▸ **Work instruction**
In the records below, find the line containing "app_nil_r, <- app_assoc)."; copy exactly that line and all lines after it to the end, and nothing else.

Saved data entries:
● ● ●

Definition chunks_rejected (full : list Z) (e : Http1ParseError) : Prop :=
  (chunked_spec lim ([] : list Z) full).2 = Err e
  \/ ((chunked_spec lim ([] : list Z) full).2 = Ok None /\ e = InvalidChunk).
Lemma read_chunks_spec (P : Prop) fuel m given d body c :
  (P -> clean c) -> memory_fits P m -> (source_size c <= fuel)%nat -> fed_with lim given d body ->
  let full := concat given ++ arriving c in
  match read_chunks fuel max_body m d body (zlen (concat given)) c with
  | (BodyOk b _, rest, c') =>
      exists decoded used, chunked_spec lim ([] : list Z) full = (b, Ok (Some decoded))
        /\ d_consumed_len decoded = zlen (concat given) + zlen used /\ advanced used [] c rest c'
        /\ zlen rest <= READ_CHUNK_BYTES
  | (BodyRejected e, _, _) => P -> chunks_rejected full e
  | (BodyBroken _, _, _) | (BodyRefused, _, _) => ~ P
  | (BodyCrashed, _, _) => False
  end.
Proof using Hlim Hroom Hmax Hbudget.
  cbv zeta. revert m given d body c. induction fuel as [| fuel IH]; intros m given d body c HP Hm Hf Hw; simpl;
    pose proof (read_from_spec READ_CHUNK_BYTES c ltac:(done)) as Hr;
    destruct (read_from READ_CHUNK_BYTES c) as [[[| x chunk] | f] c1];
    try (right; rewrite Hr, app_nil_r, (fed_spec lim Hlim _ _ _ Hw); done); try (intros Hp; by apply Hr, HP);
    destruct Hr as (Hc & Hs & Ha); [lia |].
  pose proof (Ha []) as Hb. cbn [app] in Hb. set (l := x :: chunk) in *.
  assert (zlen (concat given) + zlen l <= USIZE_MAX) as Hsum.
  { pose proof (spec_waiting_len lim Hlim _ _ _ (fed_spec lim Hlim _ _ _ Hw)). lia. }
  unfold checked_add. rewrite (proj2 (Z.leb_le _ _)) by done.
  pose proof (spec_body_len lim Hlim _ _ _ (fed_spec lim Hlim _ _ _ Hw)) as Hbody. rewrite Hmax in Hbody.
  assert (P -> clean c1) as HP1 by (intros Hp; by apply (ad_clean _ _ _ _ _ Hb), HP).
  pose proof (growth_clean P m (zlen body) (zlen l) c1 HP1 Hm Hbody ltac:(by apply read_room)) as Hg.
  destruct (reserve_chunked_body_growth m (zlen body) (zlen l) max_body c1) as [[m1 | e] c2];
    [| memory_failed e].
  destruct Hg as [Hg Hm1]. assert (P -> clean c2) as HP2 by (intros Hp; by apply Hg, HP1).
  pose proof (advanced_trans [] [] _ _ _ _ _ _ Hb (waited_advanced l _ _ Hg)) as Hadv. cbn [app] in Hadv.
  pose proof (push_spec lim Hlim given d body l (arriving c2) Hw) as Hp.
  pose proof (ad_bytes _ _ _ _ _ Hadv) as Hbytes. cbn [app] in Hbytes. rewrite Hbytes.
  destruct (push_to d body l) as [d' body' [[decoded |] | e] | |]; [| | by left; rewrite Hp | done..].
  - destruct Hp as [Hspec Hcons]. pose proof (spec_body_len lim Hlim _ _ _ Hspec) as Hlen. rewrite Hmax in Hlen.
    pose proof (after_append_clean P m1 (zlen body') c2 HP2 Hm1 ltac:(lia)) as Happ.
    destruct (after_append m1 (zlen body') c2) as [m2 c3]. destruct Happ as [Hw3 _].
    zlen_facts. rewrite (proj2 (Z.ltb_ge _ _)), (proj2 (Z.ltb_ge _ _)) by lia. cbn [orb].
    exists decoded, (ztake (d_consumed_len decoded - zlen (concat given)) l).
    rewrite (ad_bytes _ _ _ _ _ (waited_advanced [] _ _ Hw3) : arriving c2 = _) in Hspec |- *. cbn [app] in *.
    split_and!; [done | | |].
    + rewrite zlen_take by lia. lia.
    + apply (advanced_trans [] _ _ _ _ _ _ _ Hadv). apply (advanced_trans [] _ _ _ l c3); [by apply waited_advanced |].
      apply advanced_drop.
    + etrans; [apply zlen_drop_le | done].
  - pose proof (spec_body_len lim Hlim _ _ _ (fed_spec lim Hlim _ _ _ Hp)) as Hlen. rewrite Hmax in Hlen.
    pose proof (after_append_clean P m1 (zlen body') c2 HP2 Hm1 ltac:(lia)) as Happ.
    destruct (after_append m1 (zlen body') c2) as [m2 c3]. destruct Happ as [Hw3 Hm2].
    pose proof (advanced_trans [] [] _ _ _ _ _ _ Hadv (waited_advanced l _ _ Hw3)) as Hadv3. cbn [app] in Hadv3.
    rewrite (ad_bytes _ _ _ _ _ (waited_advanced [] _ _ Hw3) : arriving c2 = _). cbn [app].
    assert (zlen (concat (given ++ [l])) = zlen (concat given) + zlen l) as Ez
      by (rewrite concat_app; simpl; by rewrite app_nil_r, zlen_app).
    assert (concat (given ++ [l]) ++ arriving c3 = concat given ++ l ++ arriving c3) as Ec
      by (rewrite concat_app; simpl; by rewrite app_nil_r, <- app_assoc).
    pose proof (waited_size _ _ Hg) as Hs2. pose proof (waited_size _ _ Hw3) as Hs3.
    specialize (IH m2 (given ++ [l]) d' body' c3 ltac:(intros Hq; by apply Hw3, HP2) Hm2 ltac:(lia) Hp).
    rewrite Ez, Ec in IH.
    destruct (read_chunks fuel max_body m2 d' body' (zlen (concat given) + zlen l) c3) as [[[b m3 | e | f | |] rest] c']; try done.
    destruct IH as (decoded & used & Hspec & Hcons & Hused & Hrest). exists decoded, (l ++ used).
    split_and!; [done | rewrite zlen_app; lia | | done].
    eapply advanced_trans; [| exact Hused]. destruct Hadv3 as [H1 H2 H3]. split; [done | | done]. simpl in *. lia.
Qed.
End Chunks.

● ● ●

▸ **Answer box**
      by (rewrite concat_app; simpl; by rewrite app_nil_r, <- app_assoc).
    pose proof (waited_size _ _ Hg) as Hs2. pose proof (waited_size _ _ Hw3) as Hs3.
    specialize (IH m2 (given ++ [l]) d' body' c3 ltac:(intros Hq; by apply Hw3, HP2) Hm2 ltac:(lia) Hp).
    rewrite Ez, Ec in IH.
    destruct (read_chunks fuel max_body m2 d' body' (zlen (concat given) + zlen l) c3) as [[[b m3 | e | f | |] rest] c']; try done.
    destruct IH as (decoded & used & Hspec & Hcons & Hused & Hrest). exists decoded, (l ++ used).
    split_and!; [done | rewrite zlen_app; lia | | done].
    eapply advanced_trans; [| exact Hused]. destruct Hadv3 as [H1 H2 H3]. split; [done | | done]. simpl in *. lia.
Qed.
End Chunks.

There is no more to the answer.